:: Exercise aim ::
Where in the records does the word "heap" occur? Copy each line in which it does.

Start of Records

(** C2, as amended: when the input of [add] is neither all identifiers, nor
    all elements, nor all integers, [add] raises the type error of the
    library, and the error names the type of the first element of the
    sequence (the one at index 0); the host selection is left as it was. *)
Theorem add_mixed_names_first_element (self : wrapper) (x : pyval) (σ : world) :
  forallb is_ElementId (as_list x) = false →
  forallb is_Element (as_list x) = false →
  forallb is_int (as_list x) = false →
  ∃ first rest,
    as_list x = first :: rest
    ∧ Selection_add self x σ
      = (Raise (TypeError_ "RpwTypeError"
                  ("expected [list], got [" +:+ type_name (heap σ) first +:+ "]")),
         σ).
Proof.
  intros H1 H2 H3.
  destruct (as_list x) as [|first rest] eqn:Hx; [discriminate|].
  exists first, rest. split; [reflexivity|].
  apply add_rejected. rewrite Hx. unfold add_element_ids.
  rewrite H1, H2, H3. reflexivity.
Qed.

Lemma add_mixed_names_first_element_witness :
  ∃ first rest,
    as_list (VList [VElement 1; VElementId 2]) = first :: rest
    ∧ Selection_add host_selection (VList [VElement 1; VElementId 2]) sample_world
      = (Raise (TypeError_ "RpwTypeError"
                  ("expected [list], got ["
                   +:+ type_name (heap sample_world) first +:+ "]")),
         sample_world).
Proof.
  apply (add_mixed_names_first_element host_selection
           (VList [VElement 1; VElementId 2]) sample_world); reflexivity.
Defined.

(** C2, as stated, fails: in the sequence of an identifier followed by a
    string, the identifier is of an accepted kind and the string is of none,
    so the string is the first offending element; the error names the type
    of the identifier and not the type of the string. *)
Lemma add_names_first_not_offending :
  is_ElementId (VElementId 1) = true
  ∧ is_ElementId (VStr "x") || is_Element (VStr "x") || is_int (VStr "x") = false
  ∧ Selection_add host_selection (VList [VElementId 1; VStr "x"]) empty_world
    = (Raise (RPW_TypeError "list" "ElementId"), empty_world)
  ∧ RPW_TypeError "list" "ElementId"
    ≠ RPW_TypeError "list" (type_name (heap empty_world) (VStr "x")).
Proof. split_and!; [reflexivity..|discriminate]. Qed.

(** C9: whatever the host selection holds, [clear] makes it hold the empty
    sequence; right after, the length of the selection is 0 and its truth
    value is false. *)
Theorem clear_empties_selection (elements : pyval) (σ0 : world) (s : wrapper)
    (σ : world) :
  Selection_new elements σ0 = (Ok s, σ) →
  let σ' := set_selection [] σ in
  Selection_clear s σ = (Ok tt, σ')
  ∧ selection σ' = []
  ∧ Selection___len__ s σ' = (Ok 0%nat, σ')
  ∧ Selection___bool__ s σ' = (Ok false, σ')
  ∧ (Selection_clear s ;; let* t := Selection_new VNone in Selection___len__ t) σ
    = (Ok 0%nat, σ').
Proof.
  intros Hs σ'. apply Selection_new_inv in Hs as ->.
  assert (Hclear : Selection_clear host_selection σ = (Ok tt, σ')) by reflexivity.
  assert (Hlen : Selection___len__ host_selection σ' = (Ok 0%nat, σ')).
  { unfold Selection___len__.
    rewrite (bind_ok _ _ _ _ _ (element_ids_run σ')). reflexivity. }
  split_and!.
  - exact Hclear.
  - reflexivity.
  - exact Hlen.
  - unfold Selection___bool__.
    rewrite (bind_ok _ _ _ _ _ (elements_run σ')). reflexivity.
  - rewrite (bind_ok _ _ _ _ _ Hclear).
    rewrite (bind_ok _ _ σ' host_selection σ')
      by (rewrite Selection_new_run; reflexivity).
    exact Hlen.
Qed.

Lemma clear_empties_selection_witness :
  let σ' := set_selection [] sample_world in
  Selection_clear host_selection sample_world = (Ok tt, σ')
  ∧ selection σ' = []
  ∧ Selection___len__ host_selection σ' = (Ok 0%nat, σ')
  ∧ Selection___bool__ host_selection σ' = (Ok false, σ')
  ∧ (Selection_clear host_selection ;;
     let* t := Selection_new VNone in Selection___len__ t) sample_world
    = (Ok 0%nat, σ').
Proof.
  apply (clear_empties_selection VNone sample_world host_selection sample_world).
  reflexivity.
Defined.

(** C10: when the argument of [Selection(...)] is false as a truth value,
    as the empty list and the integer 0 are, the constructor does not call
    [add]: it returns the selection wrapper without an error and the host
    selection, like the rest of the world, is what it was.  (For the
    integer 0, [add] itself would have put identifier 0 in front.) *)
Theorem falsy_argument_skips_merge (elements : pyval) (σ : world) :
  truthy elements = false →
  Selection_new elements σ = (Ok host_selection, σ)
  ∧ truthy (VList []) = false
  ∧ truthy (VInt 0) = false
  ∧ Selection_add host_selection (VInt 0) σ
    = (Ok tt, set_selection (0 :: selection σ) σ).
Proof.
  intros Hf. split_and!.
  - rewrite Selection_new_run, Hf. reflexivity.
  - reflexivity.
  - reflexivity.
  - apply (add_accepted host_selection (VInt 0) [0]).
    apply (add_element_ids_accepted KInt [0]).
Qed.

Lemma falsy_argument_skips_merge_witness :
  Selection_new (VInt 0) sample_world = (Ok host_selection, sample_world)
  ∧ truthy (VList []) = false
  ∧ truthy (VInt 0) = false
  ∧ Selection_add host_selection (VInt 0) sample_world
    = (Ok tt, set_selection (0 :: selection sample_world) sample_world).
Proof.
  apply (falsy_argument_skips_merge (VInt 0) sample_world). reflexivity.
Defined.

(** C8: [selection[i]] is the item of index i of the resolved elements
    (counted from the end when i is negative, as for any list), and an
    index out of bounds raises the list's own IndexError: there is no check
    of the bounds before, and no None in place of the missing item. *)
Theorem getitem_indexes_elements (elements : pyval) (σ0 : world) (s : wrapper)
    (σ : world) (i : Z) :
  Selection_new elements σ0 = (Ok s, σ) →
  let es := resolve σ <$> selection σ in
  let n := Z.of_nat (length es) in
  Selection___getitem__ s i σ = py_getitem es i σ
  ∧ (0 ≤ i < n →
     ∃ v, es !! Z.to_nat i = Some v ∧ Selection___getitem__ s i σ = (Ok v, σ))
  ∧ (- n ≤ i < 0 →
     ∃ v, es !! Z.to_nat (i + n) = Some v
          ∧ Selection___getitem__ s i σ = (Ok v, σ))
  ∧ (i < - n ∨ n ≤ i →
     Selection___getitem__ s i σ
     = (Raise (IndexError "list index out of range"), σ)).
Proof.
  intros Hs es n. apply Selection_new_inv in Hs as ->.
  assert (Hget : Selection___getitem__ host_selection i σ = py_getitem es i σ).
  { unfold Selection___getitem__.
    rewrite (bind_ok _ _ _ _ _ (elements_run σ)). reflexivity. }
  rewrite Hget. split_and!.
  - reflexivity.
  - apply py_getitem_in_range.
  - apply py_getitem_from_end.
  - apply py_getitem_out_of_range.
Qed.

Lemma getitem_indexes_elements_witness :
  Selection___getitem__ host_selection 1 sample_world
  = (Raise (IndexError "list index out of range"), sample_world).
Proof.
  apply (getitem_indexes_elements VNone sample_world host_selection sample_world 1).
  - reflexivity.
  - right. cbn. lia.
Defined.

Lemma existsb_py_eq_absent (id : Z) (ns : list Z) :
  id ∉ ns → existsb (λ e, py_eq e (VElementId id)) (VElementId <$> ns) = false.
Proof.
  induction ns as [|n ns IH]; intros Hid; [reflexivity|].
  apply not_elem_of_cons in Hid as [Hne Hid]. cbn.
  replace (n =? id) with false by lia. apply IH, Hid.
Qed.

End of Records
Start of Records

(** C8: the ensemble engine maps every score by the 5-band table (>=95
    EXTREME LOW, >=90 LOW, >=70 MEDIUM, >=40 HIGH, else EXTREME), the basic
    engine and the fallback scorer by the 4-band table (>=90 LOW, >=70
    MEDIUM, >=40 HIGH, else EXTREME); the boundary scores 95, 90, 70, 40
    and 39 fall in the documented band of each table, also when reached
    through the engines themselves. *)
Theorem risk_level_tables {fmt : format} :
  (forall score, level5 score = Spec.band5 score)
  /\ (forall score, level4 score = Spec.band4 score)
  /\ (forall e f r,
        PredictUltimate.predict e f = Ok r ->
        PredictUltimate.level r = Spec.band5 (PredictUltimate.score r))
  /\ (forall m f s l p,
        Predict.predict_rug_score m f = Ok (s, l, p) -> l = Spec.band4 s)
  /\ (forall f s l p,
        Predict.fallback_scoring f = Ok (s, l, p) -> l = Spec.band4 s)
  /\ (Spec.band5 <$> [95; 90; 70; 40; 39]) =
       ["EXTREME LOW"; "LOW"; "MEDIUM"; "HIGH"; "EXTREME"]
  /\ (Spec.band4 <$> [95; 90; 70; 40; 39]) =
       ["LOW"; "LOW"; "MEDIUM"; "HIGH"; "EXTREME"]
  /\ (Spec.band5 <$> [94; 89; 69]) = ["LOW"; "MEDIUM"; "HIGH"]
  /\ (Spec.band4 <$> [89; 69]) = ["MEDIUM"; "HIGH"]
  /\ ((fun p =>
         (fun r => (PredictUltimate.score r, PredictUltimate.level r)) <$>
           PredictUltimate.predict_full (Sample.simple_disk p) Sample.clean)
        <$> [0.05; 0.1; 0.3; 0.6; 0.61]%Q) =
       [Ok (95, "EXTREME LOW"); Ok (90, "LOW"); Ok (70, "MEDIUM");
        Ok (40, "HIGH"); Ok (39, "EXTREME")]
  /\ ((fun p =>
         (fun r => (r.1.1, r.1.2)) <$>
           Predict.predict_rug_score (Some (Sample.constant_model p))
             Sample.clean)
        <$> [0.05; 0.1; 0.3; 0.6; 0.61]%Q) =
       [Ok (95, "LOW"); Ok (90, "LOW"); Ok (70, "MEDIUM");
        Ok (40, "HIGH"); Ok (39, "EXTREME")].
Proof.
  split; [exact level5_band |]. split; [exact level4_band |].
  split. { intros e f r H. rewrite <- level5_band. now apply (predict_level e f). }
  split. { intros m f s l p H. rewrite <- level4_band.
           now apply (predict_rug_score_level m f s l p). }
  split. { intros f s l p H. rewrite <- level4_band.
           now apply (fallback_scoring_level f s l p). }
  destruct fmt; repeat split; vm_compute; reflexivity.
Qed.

End of Records
Start of Records

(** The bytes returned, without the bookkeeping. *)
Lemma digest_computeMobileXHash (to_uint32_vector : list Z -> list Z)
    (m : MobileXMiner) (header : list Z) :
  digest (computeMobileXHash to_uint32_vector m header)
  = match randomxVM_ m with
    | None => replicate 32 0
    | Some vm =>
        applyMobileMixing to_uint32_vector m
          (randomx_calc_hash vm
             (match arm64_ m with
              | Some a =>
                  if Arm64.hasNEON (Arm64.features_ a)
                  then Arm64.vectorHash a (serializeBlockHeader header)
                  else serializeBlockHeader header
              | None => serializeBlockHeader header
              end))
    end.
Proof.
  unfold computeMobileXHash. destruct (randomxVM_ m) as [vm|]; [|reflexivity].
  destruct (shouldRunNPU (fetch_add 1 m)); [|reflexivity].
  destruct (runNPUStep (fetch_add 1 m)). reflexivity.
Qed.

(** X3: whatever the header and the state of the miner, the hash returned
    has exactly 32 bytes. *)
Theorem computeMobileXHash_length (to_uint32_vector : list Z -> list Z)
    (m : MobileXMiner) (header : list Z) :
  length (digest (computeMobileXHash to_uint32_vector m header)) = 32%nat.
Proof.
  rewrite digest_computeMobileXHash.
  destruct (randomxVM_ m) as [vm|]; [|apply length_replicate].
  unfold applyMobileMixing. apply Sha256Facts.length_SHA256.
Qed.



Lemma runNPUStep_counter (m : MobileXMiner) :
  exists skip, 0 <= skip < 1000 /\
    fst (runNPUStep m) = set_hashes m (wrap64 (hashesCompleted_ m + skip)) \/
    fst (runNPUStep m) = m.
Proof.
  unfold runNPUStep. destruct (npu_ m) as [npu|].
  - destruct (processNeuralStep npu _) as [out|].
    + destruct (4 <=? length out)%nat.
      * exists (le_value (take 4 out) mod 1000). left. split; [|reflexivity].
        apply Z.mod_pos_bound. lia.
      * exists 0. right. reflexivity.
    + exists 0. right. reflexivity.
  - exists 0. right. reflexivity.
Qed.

End of Records

:: Answer for this exercise ::
                  ("expected [list], got [" +:+ type_name (heap σ) first +:+ "]")),
                   +:+ type_name (heap sample_world) first +:+ "]")),
    ≠ RPW_TypeError "list" (type_name (heap empty_world) (VStr "x")).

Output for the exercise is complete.